[Saved entries]
Lemma handler_fits h :
  match_path (hq_EscapedPath req) = Some h -> to_be_routed req -> probing req ->
  exists w' resp, run (handle_route r order app build h) es w = (w', Some resp)
    /\ reply_fits redirect_status app build ready req (RepHandler resp) (rsp_status resp).
Proof using Hb Ho.
  intros Hm Hr Hp. pose proof (match_path_names req) as Hn. rewrite Hm in Hn. destruct h; cbn [handle_route].
  - do 2 eexists. split; [done |]. split; [exact Hr |]. split; [exact Hp |]. split; [done |]. by left.
  - unfold handleReady. rewrite run_bind.
    destruct (leaves_run _ _ es w (Registry_Check_returns r order Hb Ho)) as (w1 & rep & Hrun & _).
    rewrite Hrun. cbn [run]. do 2 eexists. split; [done |].
    split; [exact Hr |]. split; [exact Hp |]. split; [done |]. right; right. split; [done |]. exists rep.
    split_and!; [by exists w1 | done |]. simpl. by destruct (Healthy rep).
  - do 2 eexists. split; [done |]. split; [exact Hr |]. split; [exact Hp |]. split; [done |]. right; by left.
Qed.

Lemma mux_fits :
  exists w' reply st acts',
    run (mux_ServeHTTP redirect_status r order app build req) es w = (w', Some (reply, DidWriteHeader st :: acts'))
    /\ reply_fits redirect_status app build ready req reply st.
Proof using Hb Ho.
  unfold mux_ServeHTTP, routes. case_bool_decide as Hu; [by do 4 eexists |].
  cbn zeta. set (path := if bool_decide (hq_Method req = "CONNECT"%string) then _ else _).
  case_bool_decide as Hp; cbn [negb].
  2: { do 4 eexists. split; [done |]. simpl. unfold path in *. by case_bool_decide. }
  assert (Hr : to_be_routed req).
  { split; [done |]. unfold path in Hp. case_bool_decide; [by left | by right]. }
  rewrite Hp. pose proof (match_path_names req) as Hn.
  destruct (match_path (hq_EscapedPath req)) as [h|] eqn:Hm.
  - destruct (match_method (hq_Method req)) eqn:Hmm.
    + apply match_method_spec in Hmm. destruct (handler_fits h Hm Hr Hmm) as (w' & resp & Hrun & Hf).
      rewrite run_bind, Hrun. cbn [run]. by do 4 eexists.
    + apply not_true_iff_false in Hmm. rewrite match_method_spec in Hmm. do 4 eexists. split; [done |].
      split; [done |]. split_and!; [done | done | done |]. destruct h; auto.
  - do 4 eexists. split; [done |]. by split; [| split].
Qed.
End surface.


(** A probe over POST, and one with a path to be cleaned. *)
Definition probe (m p : string) : HttpRequest := mkHttpRequest m p p p.

(** The two cases of [CreateTransfer]. *)
Lemma CreateTransfer_cases s req :
  (exists cmd, request_names req cmd
     /\ CreateTransfer s req = bind (PostIdempotent s (rq_IdempotencyKey req) cmd) transfer_reply)
  \/ ((forall cmd, ~ request_names req cmd)
      /\ exists e, CreateTransfer s req = Ret (Err (StatusErr InvalidArgument (Error e))) /\ mistake e).
Proof.
  assert (Hno : forall e (p : prog (result CreateTransferResponse)), mistake e -> p = refuse e ->
    exists e, p = Ret (Err (StatusErr InvalidArgument (Error e))) /\ mistake e).
  { intros e p He ->. exists e. split; [by apply refuse_mistake | done]. }
  setoid_rewrite request_names_parses. unfold CreateTransfer.
  destruct (ParseKey _) as [key|e] eqn:Hk;
    [|right; split; [by intros cmd (? & ? & ? & ? & ? & ?) | by eapply Hno; [eapply ParseKey_Err |]]].
  apply ParseKey_Ok_eq in Hk as ->.
  destruct (parseUUID _ (rq_SourceAccountId req)) as [src|e] eqn:Hs;
    [|right; split; [by intros cmd (? & ? & ? & ? & ? & ?) | by eapply Hno; [eapply parseUUID_Err |]]].
  destruct (parseUUID _ (rq_DestinationAccountId req)) as [dst|e] eqn:Hd;
    [|right; split; [by intros cmd (? & ? & ? & ? & ? & ?) | by eapply Hno; [eapply parseUUID_Err |]]].
  destruct (parseCurrency _) as [cur|e] eqn:Hc;
    [|right; split; [by intros cmd (? & ? & ? & ? & ? & ?) | by eapply Hno; [eapply parseCurrency_Err |]]].
  destruct (Z.leb_spec (rq_AmountMinor req) 0);
    [right; split; [by intros cmd (? & ? & ? & ? & ? & ?); lia | eapply Hno; [|reflexivity]; done] |].
  left. by exists (mkCommand src dst (rq_AmountMinor req) cur).
Qed.
End validation.

(** ** The types of the replies *)

Section types.
Context {UL : UuidLib}.

(** A canonical identifier, which a client can parse. *)
Definition uuid_field (f : string) : Prop := exists u, uuid_Parse f = Some u /\ f = uuid_String u.

Definition account_typed (m : AccountMsg) : Prop :=
  uuid_field (am_Id m) /\ currency_format (am_Currency m) = true
  /\ 0 <= am_BalanceMinor m <= int64_max.

Definition transfer_typed (m : TransferMsg) : Prop :=
  uuid_field (tm_Id m) /\ uuid_field (tm_SourceAccountId m)
  /\ uuid_field (tm_DestinationAccountId m)
  /\ tm_SourceAccountId m <> tm_DestinationAccountId m
  /\ 0 < tm_AmountMinor m <= int64_max /\ currency_format (tm_Currency m) = true
  /\ tm_Status m = TRANSFER_STATUS_COMPLETED.

Definition entry_typed (m : LedgerEntryMsg) : Prop :=
  uuid_field (em_Id m) /\ uuid_field (em_TransferId m) /\ uuid_field (em_AccountId m)
  /\ em_AmountMinor m <> 0 /\ - int64_max <= em_AmountMinor m <= int64_max
  /\ currency_format (em_Currency m) = true.

Definition reply_typed (r : Rpc) (a : Reply) : Prop :=
  match r, a with
  | RpcCreateAccount _, RplAccount m | RpcGetAccount _, RplAccount m => account_typed m
  | RpcCreateTransfer _, RplCreated m => transfer_typed (rs_Transfer m)
  | RpcGetTransfer _, RplTransfer m => transfer_typed m
  | RpcListLedgerEntriesForTransfer _, RplEntries l => Forall entry_typed l
  | _, _ => False
  end.

Lemma uuid_field_String u : uuid_field (uuid_String u).
Proof. exists u. split; [apply uuid_Parse_String | done]. Qed.

Lemma account_typed_row r : account_ok r -> account_typed (accountToProto (account_of_row r)).
Proof. intros [Hc Hb]. split; [apply uuid_field_String | done]. Qed.

Lemma transfer_currency t :
  Forall (fun c => snd c = true) (transfers_checks t) -> currency_format (t_currency t) = true.
Proof. intros H. do 2 apply Forall_cons in H as [_ H]. by apply Forall_cons in H as [H _]. Qed.

Lemma transfer_typed_row db t :
  transfer_ok db t -> transfer_typed (transferToProto (transfer_of_row t)).
Proof.
  intros [Hck Hst Hr Hne _ _ _]. unfold transfer_typed. simpl. rewrite Hst.
  split_and!; try apply uuid_field_String; try apply Hr; [|by apply transfer_currency | done].
  intros E%uuid_String_inj. done.
Qed.

Lemma entry_typed_leg db t e :
  transfer_ok db t -> debit_leg t e \/ credit_leg t e ->
  entry_typed (ledgerEntryToProto (entry_of_row e)).
Proof.
  intros [Hck _ Hr _ _ _ _] Hl. unfold entry_typed. simpl.
  assert (Hamt : e_currency e = t_currency t
                 /\ (e_amount_minor e = - t_amount_minor t \/ e_amount_minor e = t_amount_minor t))
    by (destruct Hl as [(_ & _ & ? & ?)|(_ & _ & ? & ?)]; auto).
  destruct Hamt as [-> Hamt].
  split_and!; try apply uuid_field_String; try lia. by apply transfer_currency.
Qed.
End types.

(** ** Promises of the replies *)

Section server.
Context {UL : UuidLib} {RCo : RecordCodec} {K : Type} {JL : JwtLib K}.
Variables (s : Service) (verifier : option (Verifier K)).

(** The two legs of a transfer, as a client reads them. *)
Definition balanced_legs (l : list LedgerEntryMsg) : Prop :=
  exists d c, l = [d; c] /\ em_AmountMinor d < 0 /\ em_AmountMinor c = - em_AmountMinor d
    /\ em_TransferId d = em_TransferId c /\ em_Currency d = em_Currency c.

(** What a reply promises of the database, from then on. *)
Definition rpc_promise (r : Rpc) (a : result Reply) (db : Db) : Prop :=
  match r, a with
  | RpcCreateTransfer req, Ok (RplCreated m) =>
      exists cmd t, request_names req cmd /\ recorded (rq_IdempotencyKey req) cmd t db
        /\ rs_Transfer m = transferToProto t
  | RpcListLedgerEntriesForTransfer _, Ok (RplEntries l) =>
      balanced_legs l /\ Forall entry_typed l
  | _, Ok a => reply_typed r a
  | _, Err _ => True
  end.

Lemma rpc_promise_upward r : upward (fun a : result Reply * LogLine => rpc_promise r (fst a)).
Proof.
  intros [a line] db db' Hle. simpl. destruct r, a as [[]|]; try done.
  intros (cmd & t & Hn & Hrec & Ht). exists cmd, t. eauto using recorded_le.
Qed.

Lemma rpc_promise_Err r e db : rpc_promise r (Err e) db.
Proof. by destruct r. Qed.

Section invariant.
Variable base : gmap UUID Z.
Abbreviation safe_ Q p db := (safe (service_inv base) service_op Q p db).

Lemma CreateTransfer_safe req db :
  safe_ (fun a db => rpc_promise (RpcCreateTransfer req) (as_reply RplCreated a) db)
    (CreateTransfer s req) db.
Proof.
  destruct (CreateTransfer_cases s req) as [(cmd & Hn & ->)|(_ & e & -> & _)]; [|done].
  apply safe_bind. eapply safe_mono; [|apply PostIdempotent_safe].
  intros [r [err|]] db' Ha; [done |]. exists cmd, (res_Transfer r).
  split_and!; [done | by apply Ha | done].
Qed.

(** A transfer that was found keeps its two entries. *)
Lemma ListLedgerEntriesForTransfer_safe id db :
  safe_ (fun a db => rpc_promise (RpcListLedgerEntriesForTransfer id) (as_reply RplEntries a) db)
    (ListLedgerEntriesForTransfer id) db.
Proof.
  unfold ListLedgerEntriesForTransfer. destruct (parseUUID _ id) as [tid|e]; [|done].
  apply safe_bind. unfold Service_Get. split; [done |].
  intros db1 db2 r _ HI1 [-> [->|[e ->]]]; [|cbn [bind scan_row]; by case_match].
  cbn [bind scan_row]. destruct (transfers db1 !! tid) as [row|] eqn:Hrow; [|done].
  cbn [safe]. unfold EntriesForTransfer.
  split; [done |]. intros db3 db4 r Hle [Hinv3 _] [-> [->|[e ->]]]; [|done].
  assert (Hrow3 : transfers db3 !! tid = Some row) by (by eapply lookup_weaken; [|apply Hle]).
  destruct (select_entries_posted _ _ _ _ Hinv3 Hrow3) as (e1 & e2 & L1 & L2 & ->).
  destruct (tok_range _ _ (inv_transfers _ _ Hinv3 _ _ Hrow3)) as [Hpos _].
  unfold CollectRows, read_stream. cbn [bind]. split; [done |].
  intros db5 db6 r _ _ [-> [->|[e ->]]]; simpl.
  - pose proof L1 as (T1 & _ & A1 & C1). pose proof L2 as (T2 & _ & A2 & C2).
    split; [do 2 eexists; split; [reflexivity |]; simpl; rewrite A1, A2, T1, T2, C1, C2;
            split_and!; (done || lia) |].
    pose proof (inv_transfers _ _ Hinv3 _ _ Hrow3) as Htok.
    repeat (apply Forall_cons; split; [by eapply entry_typed_leg; [exact Htok | auto] |]). done.
  - split; [done |]. intros db7 db8 n _ _ ->. by destruct (scan_rows _ _).
Qed.

Lemma CreateAccount_safe c db :
  safe_ (fun a db => rpc_promise (RpcCreateAccount c) (as_reply RplAccount a) db) (CreateAccount c) db.
Proof.
  unfold CreateAccount. destruct (parseCurrency c) as [cur|e]; [|done]. apply safe_bind.
  unfold Create. destruct (Currency_Validate cur); [done |]. split; [done |].
  intros db1 db2 r _ _ [env He].
  apply createAccount_cases in He as [[_ [e ->]]|(row & Hrow & _ & Hc & _ & [->|[e ->]])]; [done | | done].
  apply account_typed_row. subst row. by split.
Qed.
(** [\s] of a JS regular expression on the code units up to 255: the
    ASCII white space and the no-break space U+00A0. *)
Definition regex_space (c : ascii) : bool :=
  is_js_space c || Nat.eqb (nat_of_ascii c) 160.

(** [[^\s@]] *)
Definition not_space_at (c : ascii) : bool :=
  negb (regex_space c) && negb (Ascii.eqb c "@"%char).

(** [/^[^\s@]+@[^\s@]+\.[^\s@]+$/] *)
Definition email_regex : regex :=
  RCat (RPlus (RClass not_space_at))
    (RCat (RClass (Ascii.eqb "@"%char))
       (RCat (RPlus (RClass not_space_at))
          (RCat (RClass (Ascii.eqb "."%char)) (RPlus (RClass not_space_at))))).

(** [isValidEmail(email)]: [emailRegex.test(email)]. *)
Definition isValidEmail (email : string) : bool :=
  matches email_regex (list_ascii_of_string email).

(* ----------------------------------------------------------------- *)
(** *** Auxiliary definitions: messages, sample inputs, float equality *)





(** A character allowed by [[^\s@]]. *)
Definition email_char_ok (c : ascii) : Prop := regex_space c = false /\ c <> "@"%char.

(** Structural equality of binary64 values and of [SizeText]s. *)
Definition sf_eqb (x y : spec_float) : bool :=
  match x, y with
  | S754_zero a, S754_zero b => Bool.eqb a b
  | S754_infinity a, S754_infinity b => Bool.eqb a b
  | S754_nan, S754_nan => true
  | S754_finite a m e, S754_finite b m' e' => Bool.eqb a b && Pos.eqb m m' && Z.eqb e e'
  | _, _ => false
  end.

Definition size_text_eqb (x y : SizeText) : bool :=
  sf_eqb (st_number x) (st_number y) && String.eqb (st_label x) (st_label y).

(* ================================================================= *)
(** ** Part II: properties *)
(* ================================================================= *)

(* ----------------------------------------------------------------- *)
(** *** [formatFileSize]: main.js against [Utils] *)

Example formatFileSize_1536 :
  formatFileSize_main 1536 = formatFileSize_utils 1536.
Proof. vm_compute. reflexivity. Qed.

(** At 360546355422167 bytes the scaled value is 327.91499999999996...;
    [toFixed(2)] rounds its exact value to 327.91, while the product
    [* 100] is rounded to 32791.5 before [Math.round] sees it. *)
Example formatFileSize_hundredths_differ :
  to_fixed2_hundredths (scaled 360546355422167) = 32791%Z /\
  math_round (js_value (js_mul (scaled 360546355422167) (js_of_Z 100))) = 32792%Z.
Proof. vm_compute. split; reflexivity. Qed.

(** Claim C8 (counterexample): main.js's [formatFileSize] and
    [Utils.formatFileSize] differ at 360546355422167 bytes
    (["327.91 undefined"] against ["327.92 undefined"]). *)
Lemma formatFileSize_implementations_differ :
  formatFileSize_main 360546355422167 <> formatFileSize_utils 360546355422167.
Proof. vm_compute. intro H. inversion H. Qed.
(** Modelled from the spec: [TaskGroup::push_rq] is declared in the header
    and defined elsewhere.  Header: "Push a task into _rq, if _rq is full,
    retry after some time.  This process make go on indefinitely"; section
    7: "local rq full on push_rq retries indefinitely with backoff".

    The loop has no bound, so it is iterated [fuel] times: [None] is a call
    still retrying after [fuel] attempts.  The owner is inside [push_rq], so
    between two attempts only stealing peers change the queue: [stolen k] is
    the number of ids they take during the back-off that follows attempt
    [k].  The length of the back-off is time and is not modelled. *)
Fixpoint push_rq (fuel : nat) (stolen : nat -> nat) (attempt : nat)
    (q : WorkStealingQueue) (t : Z) : option WorkStealingQueue :=
  match fuel with
  | O => None
  | S fuel' =>
      match wsq_push t q with
      | Some q' => Some q'
      | None =>
          push_rq fuel' stolen (S attempt) (wsq_stolen (stolen attempt) q) t
      end
  end.

(** The queue as attempt number [attempt + n] finds it, when attempt number
    [attempt] finds [q] and no attempt in between succeeds. *)
Fixpoint rq_before_attempt (n : nat) (stolen : nat -> nat) (attempt : nat)
    (q : WorkStealingQueue) : WorkStealingQueue :=
  match n with
  | O => q
  | S n' =>
      rq_before_attempt n' stolen (S attempt) (wsq_stolen (stolen attempt) q)
  end.
(* ================================================================== *)
(** * Logging and viewing *)

(** [class Expense]: an amount, and a category, a date and a description
    that may each be [None]. *)
Record Expense := mkExpense {
  exp_amount : number;
  exp_category : option string;
  exp_date : option date;
  exp_desc : option string
}.

(** [log_expense]: the table after the insert; the rowid [add_expense]
    returns is dropped. *)
Definition log_expense (random : nat -> Z) (expense : Expense)
    (conn : list Sqlite.Row) : result (list Sqlite.Row) :=
  r <- add_expense random conn (exp_amount expense) (exp_category expense)
         (exp_desc expense) (exp_date expense) ;;
  Ret (fst r).






(* ================================================================== *)
(** * Definitions used to state the properties *)

(** [c] does not occur in [s]. *)
Fixpoint lacks (c : ascii) (s : string) : bool :=
  match s with
  | EmptyString => true
  | String c' s' => negb (Ascii.eqb c' c) && lacks c s'
  end.

(** Number of occurrences of [c] in [s]. *)
Fixpoint occurrences (c : ascii) (s : string) : nat :=
  match s with
  | EmptyString => O
  | String c' s' => (if Ascii.eqb c' c then 1 else 0)%nat + occurrences c s'
  end.

Fixpoint all_digits (s : string) : bool :=
  match s with
  | EmptyString => true
  | String c s' => is_digit c && all_digits s'
  end.

(** The number a digit string denotes, continuing from [acc]. *)
Fixpoint digits_value (acc : Z) (s : string) : Z :=
  match s with
  | EmptyString => acc
  | String c s' => digits_value (acc * 10 + digit_val c) s'
  end.

(** [fmt_0d w n] is exactly [w] digits that read back as [n]. *)
Definition fmt_ok (w : nat) (n : Z) : bool :=
  let s := fmt_0d w n in
  all_digits s && Nat.eqb (String.length s) w && (digits_value 0 s =? n).

(** [MM/DD/YYYY], the display form of a date. *)
Definition formatForDisplay (d : date) : string :=
  fmt_0d 2 (month d) ++ "/" ++ fmt_0d 2 (day d) ++ "/" ++ fmt_0d 4 (year d).

(** Whitespace-separated tokens, as the specification words the contract of
    the filter parser: maximal runs of non-whitespace characters. *)
Definition is_space (c : ascii) : bool :=
  let n := N_of_ascii c in ((9 <=? n)%N && (n <=? 13)%N) || (n =? 32)%N.

Fixpoint split_by (p : ascii -> bool) (s : string) : list string :=
  match s with
  | EmptyString => [EmptyString]
  | String c s' =>
      if p c then EmptyString :: split_by p s'
      else match split_by p s' with
           | w :: ws => String c w :: ws
           | [] => [String c EmptyString]
           end
  end.

Definition whitespace_tokens (s : string) : list string :=
  filter (fun t => negb (t =? EmptyString)%string) (split_by is_space s).

Definition tab : string := String (ascii_of_nat 9) EmptyString.
(** * A shallow embedding of the food supply-chain registry (food.py)

    The Python classes [Product], [Location], [InventoryItem], [Order],
    [Delivery] become records, one module per class so that the fields keep
    their names.  The registry [FoodSupplyChain] becomes a record of its five
    dictionaries together with the store of [Order] objects, and every method
    becomes a function from a registry to a [run]: the registry afterwards,
    the lines it printed and what the call returned or raised.

    Dictionaries whose iteration order the code never observes ([products],
    [locations], [orders], [deliveries]) are finite maps.  The two
    dictionaries that the code iterates over ([inventory] and the [items] of
    an order) are association lists in insertion order, because first-fit
    selection depends on that order. *)

From stdpp Require Import gmap strings list fin_maps pretty.

Local Open Scope string_scope.
Local Open Scope list_scope.
Local Open Scope Z_scope.

(** ** Insertion-ordered dictionaries *)

Section Dict.
Context {K V : Type} `{EqDecision K}.

(** [d.get(k)] *)
Fixpoint dict_get (k : K) (d : list (K * V)) : option V :=
  match d with
  | [] => None
  | (k', v) :: d' => if decide (k' = k) then Some v else dict_get k d'
  end.

(** [k in d] *)
Definition dict_mem (k : K) (d : list (K * V)) : bool :=
  bool_decide (is_Some (dict_get k d)).

(** [d[k] = v]: an existing key keeps its position, a new key goes last. *)
Fixpoint dict_set (k : K) (v : V) (d : list (K * V)) : list (K * V) :=
  match d with
  | [] => [(k, v)]
  | (k', v') :: d' =>
      if decide (k' = k) then (k', v) :: d' else (k', v') :: dict_set k v d'
  end.

(** The keys of a Python dictionary are pairwise distinct. *)
Definition dict_ok (d : list (K * V)) : Prop := NoDup (d.*1).

End Dict.

(** ** Entity types *)

(** [datetime.date] *)
Record Date := mkDate { year : Z; month : Z; day : Z }.

Module Product.
Record t := mk {
  product_id : string;
  name : string;
  category : string;
  expiry_date : option Date
}.
End Product.

Module Location.
Record t := mk {
  location_id : string;
  name : string;
  location_type : string
}.
End Location.

Module InventoryItem.
Record t := mk {
  product : Product.t;
  location : Location.t;
  quantity : Z
}.

(** [item.quantity = q] *)
Definition set_quantity (q : Z) (it : t) : t :=
  mk (product it) (location it) q.
End InventoryItem.

Module Order.
Record t := mk {
  order_id : string;
  customer : string;
  order_date : Date;
  items : list (string * Z);
  status : string
}.

(** [Order(order_id, customer)]: [order_date] and [items] are left to their
    defaults, so the date is today's and the item dictionary is empty. *)
Definition init (order_id customer : string) (today : Date) : t :=
  mk order_id customer today [] "Pending".

Definition add_item (product_id : string) (quantity : Z) (o : t) : t :=
  let items' :=
    match dict_get product_id (items o) with
    | Some q => dict_set product_id (q + quantity) (items o)
    | None => dict_set product_id quantity (items o)
    end in
  mk (order_id o) (customer o) (order_date o) items' (status o).

Definition update_status (new_status : string) (o : t) : t :=
  mk (order_id o) (customer o) (order_date o) (items o) new_status.
End Order.

(** A [Delivery] holds a reference to its [Order] object: [order] is the
    address of that object in the store of the registry. *)
Module Delivery.
Record t := mk {
  delivery_id : string;
  order : nat;
  delivery_date : option Date;
  tracking_id : option string;
  status : string
}.

Definition init (delivery_id : string) (order : nat)
    (delivery_date : option Date) : t :=
  mk delivery_id order delivery_date None "Scheduled".

Definition update_status (new_status : string) (d : t) : t :=
  mk (delivery_id d) (order d) (delivery_date d) (tracking_id d) new_status.
End Delivery.

(** ** The registry *)

(** [order_objs] is the store of [Order] objects: an order is created once,
    is never freed, and is shared between [orders], the deliveries that
    reference it and the caller, so the dictionaries hold its address. *)
Record FoodSupplyChain := mkChain {
  order_objs : list Order.t;
  products : gmap string Product.t;
  locations : gmap string Location.t;
  inventory : list ((string * string) * InventoryItem.t);
  orders : gmap string nat;
  deliveries : gmap string Delivery.t
}.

■ WORK REQUIRED: Print again the lines of the entries above that fall between the line holding "Lemma entry_typed_leg db" and the line holding "by (destruct Hl", inclusive, exactly as they stand.

■ COMPLETED EXERCISE:
Lemma entry_typed_leg db t e :
  transfer_ok db t -> debit_leg t e \/ credit_leg t e ->
  entry_typed (ledgerEntryToProto (entry_of_row e)).
Proof.
  intros [Hck _ Hr _ _ _ _] Hl. unfold entry_typed. simpl.
  assert (Hamt : e_currency e = t_currency t
                 /\ (e_amount_minor e = - t_amount_minor t \/ e_amount_minor e = t_amount_minor t))
    by (destruct Hl as [(_ & _ & ? & ?)|(_ & _ & ? & ?)]; auto).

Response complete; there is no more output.